Des gens plus vieux, qui ont moins voyagés, qui ont moins été exposés à la globalisation dans tout ce qu'elle contient de transcultures, qui réalisent aujourd'hui qu'ils sont dépassés par une nouvelle génération montante qui n'a plus les mêmes repères. C'est rien de nouveau remarquez. Les Baby-boomers ont fait le coup à leur parents avant nous dans les années 60 et 70 en brûlant leurs soutien-gorges, en rejettant la religion, en célébrant l'amour libre et les droits des femmes.
Moi, ma vie, celle de mes amis de ma génération, elle est assez simple en fait. On voyage partout sur la planète, on a des amis de partout sur la planète. Dans la même journée, on clavarde avec un gars au Liban, en France, en Australie et en Bolivie. On a des amis musulmans, juifs, raëliens, cathos, bouddhistes et Dieu sait quoi encore. Quand on organise un souper, on demande s'il y a des allergies ou des restrictions et on n'en fait pas tout un plat, c'est simplement normal pour nous. La planète pour nous est toute petite et plus rien n'est hermétique. Tout communique avec tout, les ensembles ne sont plus en vases clos. On pose des questions aux gens, on tente de savoir pourquoi et comment leurs croyances fonctionnent. Je suis moi-même une espèce de païenne sorcière qui chante dans une chorale Gospel rattachée à une église protestante indépendante d'avant-garde. So what?
Mes spécialités culinaires sont le Poulet Tika Massala et le couscous aux légumes, j'adore le Irn Bru, le Brie double-crème et je ne crache jamais sur des Fajitas. Les repères de ma génération sont complètement différents de ceux qui ont aujourd'hui 60 ou 70 ans. Tout peut sembler flou et je comprends que ça ne doit pas être facile de se rendre compte qu'on a perdu nos repères.

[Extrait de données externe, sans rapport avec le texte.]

Lemma altseed_loop_odd fuel start M c :
  Nat.odd n = true → length start = n → Mono_ok n M →
  (1 # 100 < Qabs (pearsonr (phase n) start))%Q →
  ∃ a b, a ≠ b ∧
    altseed_loop pearsonr rnd n (S fuel) start M c =
      Some (Raise (BroadcastValueError a b)).
Proof.
  intros Hodd Hlen HM Hgt. simpl.
  apply Qltb_true in Hgt. unfold Qgtb. rewrite Hgt.
  pose proof (shuffle_small_spec rnd n M c HM) as HM1.
  destruct (shuffle_small rnd n M c) as [M1 c1]. simpl in HM1.
  destruct (stride_assign 0 start (small n M1)) as [start1|e] eqn:H1.
  - pose proof (shuffle_big_spec rnd n M1 c1 HM1) as HM2.
    destruct (shuffle_big rnd n M1 c1) as [M2 c2]. simpl in HM2.
    destruct (stride_assign 1 start1 (big n M2)) as [start2|e] eqn:H2.
    + pose proof (altseed_pass_even start M1 M2 start1 start2
                    Hlen HM1 HM2 H1 H2) as Heven.
      apply Nat.odd_spec in Hodd as [m Hm]. lia.
    + apply stride_assign_raise in H2 as (a & b & Hab & ->). eauto.
  - apply stride_assign_raise in H1 as (a & b & Hab & ->). eauto.
Qed.

Lemma altseed_loop_raise fuel start M c e :
  altseed_loop pearsonr rnd n fuel start M c = Some (Raise e) →
  ∃ a b, a ≠ b ∧ e = BroadcastValueError a b.
Proof.
  revert start M c. induction fuel as [|fuel IH]; intros start M c; simpl;
    destruct (Qgtb _ _); try congruence.
  destruct (shuffle_small rnd n M c) as [M1 c1].
  destruct (stride_assign 0 start (small n M1)) as [start1|e1] eqn:H1.
  - destruct (shuffle_big rnd n M1 c1) as [M2 c2].
    destruct (stride_assign 1 start1 (big n M2)) as [start2|e2] eqn:H2.
    + apply IH.
    + intros [= <-]. by eapply stride_assign_raise.
  - intros [= <-]. by eapply stride_assign_raise.
Qed.

Lemma restart_seed_only grower cap seed M c :
  leng ≤ length seed →
  restart pearsonr n leng grower cap seed M c =
    Some (Ok (CtlState seed None 0 [] None M c)).
Proof.
  intros Hle. unfold restart. apply restart_loop_done. simpl. lia.
Qed.

End EdgeFacts.

(** * The properties of the generators *)

(** C1. In every sequence a generator returns, each window of [n]
    elements that ends at a position [i >= n] correlates with the
    reference index with absolute value below the variant's threshold:
    0.1 for the pooled variant, 0.05 for the alternating one. *)
Theorem C1_correlation_bound pearsonr rnd v n leng fuel seq tr i :
  generate pearsonr rnd v n leng fuel = Some (Ok (seq, tr)) →
  n ≤ i < length seq →
  (Qabs (pearsonr (phase n) (window n i seq)) < threshold v)%Q.
Proof.
  intros Hgen Hi.
  destruct (generate_good _ _ _ _ _ _ _ _ Hgen)
    as (seed & (Hlen & _) & (_ & _ & Hwin & _ & H0)).
  destruct (decide (n = 0)) as [->|Hn].
  { rewrite (H0 eq_refl) in Hi. lia. }
  rewrite <- last_k_take_window by lia. apply Hwin. lia.
Qed.

(** C2. In every sequence a generator returns, the value at a position
    [i >= n/2] differs from the values at the positions [i - n/2] to
    [i - 1]. *)
Theorem C2_anti_repetition pearsonr rnd v n leng fuel seq tr i j x y :
  generate pearsonr rnd v n leng fuel = Some (Ok (seq, tr)) →
  n / 2 ≤ i → i - n / 2 ≤ j → j < i →
  seq !! i = Some x → seq !! j = Some y →
  ¬ (x == y)%Q.
Proof.
  intros Hgen Hi Hj Hji Hx Hy.
  destruct (generate_good _ _ _ _ _ _ _ _ Hgen)
    as (seed & _ & (_ & _ & _ & Hrep & _)).
  eapply Hrep; eauto. lia.
Qed.

(** C5. A returned trace has one entry for the seed and one for each
    element accepted after it: its length is [1 + (len(sequence) - n)]. *)
Theorem C5_trace_length pearsonr rnd v n leng fuel seq tr :
  generate pearsonr rnd v n leng fuel = Some (Ok (seq, tr)) →
  n ≤ length seq →
  length tr = 1 + (length seq - n).
Proof.
  intros Hgen Hn.
  destruct (generate_good _ _ _ _ _ _ _ _ Hgen)
    as (seed & (Hlen & _) & (_ & Hl & _)).
  lia.
Qed.

(** C7. The seed that the seed search of either variant ends with
    correlates with the reference index with absolute value at most
    0.01. *)
Theorem C7_seed_correlation pearsonr rnd v n leng fuel r :
  generate_run pearsonr rnd v n leng fuel = Some (Ok r) →
  (Qabs (pearsonr (phase n) (r_seed r)) <= 1 # 100)%Q.
Proof.
  intros Hrun.
  by destruct (generate_run_ok _ _ _ _ _ _ _ Hrun) as ((_ & _ & Hle) & _).
Qed.

(** C10. The first [n] elements of a returned sequence are the seed
    found by the seed search. *)
Theorem C10_seed_prefix pearsonr rnd v n leng fuel r seq tr :
  generate_run pearsonr rnd v n leng fuel = Some (Ok r) →
  r_ret r = Ok (seq, tr) →
  take n seq = r_seed r.
Proof.
  intros Hrun Hret.
  destruct (run_ret_good _ _ _ _ _ _ _ _ _ Hrun Hret)
    as ((Hlen & _) & ([k ->] & _)).
  rewrite <- Hlen. apply take_app_length.
Qed.

(** C3 (the code does otherwise).  A call whose target length is at
    most [n] does not return: its restart loop is not entered, [corrs]
    is never bound, and the [return] on line 73 (152) raises
    [UnboundLocalError]; the alternating variant can also have failed
    before, in its seed loop. *)
Theorem C3_seed_only_raises pearsonr rnd v n leng fuel res :
  leng ≤ n →
  generate pearsonr rnd v n leng fuel = Some res →
  res = Raise (UnboundLocalError Lcorrs) ∨
  (v = Alternating ∧ ∃ a b, a ≠ b ∧ res = Raise (BroadcastValueError a b)).
Proof.
  intros Hle. unfold generate, generate_run. destruct v.
  - unfold shufGen_run.
    destruct (seed_loop _ _ _ _ _ _) as [[seed c]|] eqn:Hs; [|done].
    apply seed_loop_ok in Hs as (Hlen & _);
      [|apply linspace_length|apply pool_NoDupA].
    rewrite restart_seed_only by lia. simpl. intros [= <-]. by left.
  - unfold altshufGen_run.
    destruct (altseed_loop _ _ _ _ _ _ _) as [[[[seed M] c]|e]|] eqn:Hs;
      [| |done].
    + apply altseed_loop_ok in Hs as [(Hlen & _) HM];
        [|apply linspace_length|apply start0_NoDupA|apply pool_Mono_ok].
      rewrite restart_seed_only by lia. simpl. intros [= <-]. by left.
    + simpl. intros [= <-]. right. split; [done|].
      apply altseed_loop_raise in Hs as (a & b & ? & ->). eauto.
Qed.

(** C4 (amended).  The best result is replaced exactly when the length
    of the attempt just completed is at least the greatest length of the
    attempts before it: by a new maximum and by a tie alike, so that of
    two attempts of the same greatest length the later one is kept. *)
Theorem C4_best_tracking lenGs best (optGs corrs : list Q) :
  track_best lenGs best optGs corrs =
  (lenGs ++ [length optGs],
   if decide (Forall (λ m, m ≤ length optGs) lenGs) then Some (optGs, corrs)
   else best).
Proof.
  rewrite track_best_spec. f_equal.
  assert (H : max_list lenGs ≤ length optGs ↔
              Forall (λ m, m ≤ length optGs) lenGs).
  { induction lenGs as [|m ms IH]; simpl.
    - split; [constructor|lia].
    - rewrite Forall_cons, <- IH. lia. }
  destruct (decide (max_list _ ≤ _)), (decide (Forall _ _)); tauto.
Qed.

(** C6 (amended).  In either variant, after a round that accepted
    nothing and left the list short of the target, the attempt ends at
    once when the rounds so far had accepted no more elements than there
    were rounds ([adds <= count] before the round); when they had
    accepted more, the loop goes on to at least one more round. *)
Theorem C6_stall_rule pearsonr rnd v n leng fuel st :
  length (optGs st) < leng →
  adds (round_of pearsonr rnd v n st) = adds st →
  (adds st ≤ count st →
     grow_loop leng (round_of pearsonr rnd v n) (S fuel) st =
       Some (round_of pearsonr rnd v n st)) ∧
  (count st < adds st →
     grow_loop leng (round_of pearsonr rnd v n) (S fuel) st =
       grow_loop leng (round_of pearsonr rnd v n) fuel
         (round_of pearsonr rnd v n st) ∧
     ∀ st', grow_loop leng (round_of pearsonr rnd v n) (S fuel) st = Some st' →
            count st + 2 ≤ count st').
Proof.
  intros Hlen Hz.
  pose proof (round_of_count pearsonr rnd n v st) as Hc.
  pose proof (round_of_length pearsonr rnd n v st) as Hl.
  simpl. destruct (decide (length (optGs st) < leng)); [|done].
  split; intros Hcmp; destruct (decide _); try lia; [done|].
  split; [done|]. intros st'.
  destruct fuel as [|fuel]; simpl;
    destruct (decide (length (optGs _) < leng)); try lia; [done|].
  pose proof (round_of_count pearsonr rnd n v (round_of pearsonr rnd v n st))
    as Hc2.
  destruct (decide _); [intros [= <-]; lia|].
  intros H%grow_loop_count. lia.
Qed.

Mais en même temps, moi cette diversité culturelle dans laquelle je vis à tous les jours, je la trouve géniale. Et pis oui, y'a des trucs pas raisonnables. Mais ça, c'est comme ça dans la vie en générale, c'est pas exclusif aux juifs ou aux musulmans. Un couvre-feu pour les jeunes, moi je ne trouve pas ça raisonnable. Des gars arrêtés en état d'ivresse au volant qui continuent de conduire sans permis ou qui retrouve leur permis, je ne trouve pas ça raisonnable. Qu'on puisse s'acheter, même avec un permis, une arme semi-automatique, je ne trouve pas ça raisonnable. Un violeur qui fait 14 mois de prison, je ne trouve pas ça raisonnable. Un meurtrier qui est libéré après quelques années de prison, je ne trouve pas ça raisonnable. Le prix des parcomètres au centre-ville non plus. La fermeture de Mirabel non plus. Le non-interventionisme d'agents de sécurité du métro devant une femme qui se fait frapper non plus. Que les gens ne se lèvent pas pour céder leur place à une femme enceinte ou une personne âgée non plus. Que les chiens ne soient pas admis dans les parc de l'arrondissement Ville-Marie non plus.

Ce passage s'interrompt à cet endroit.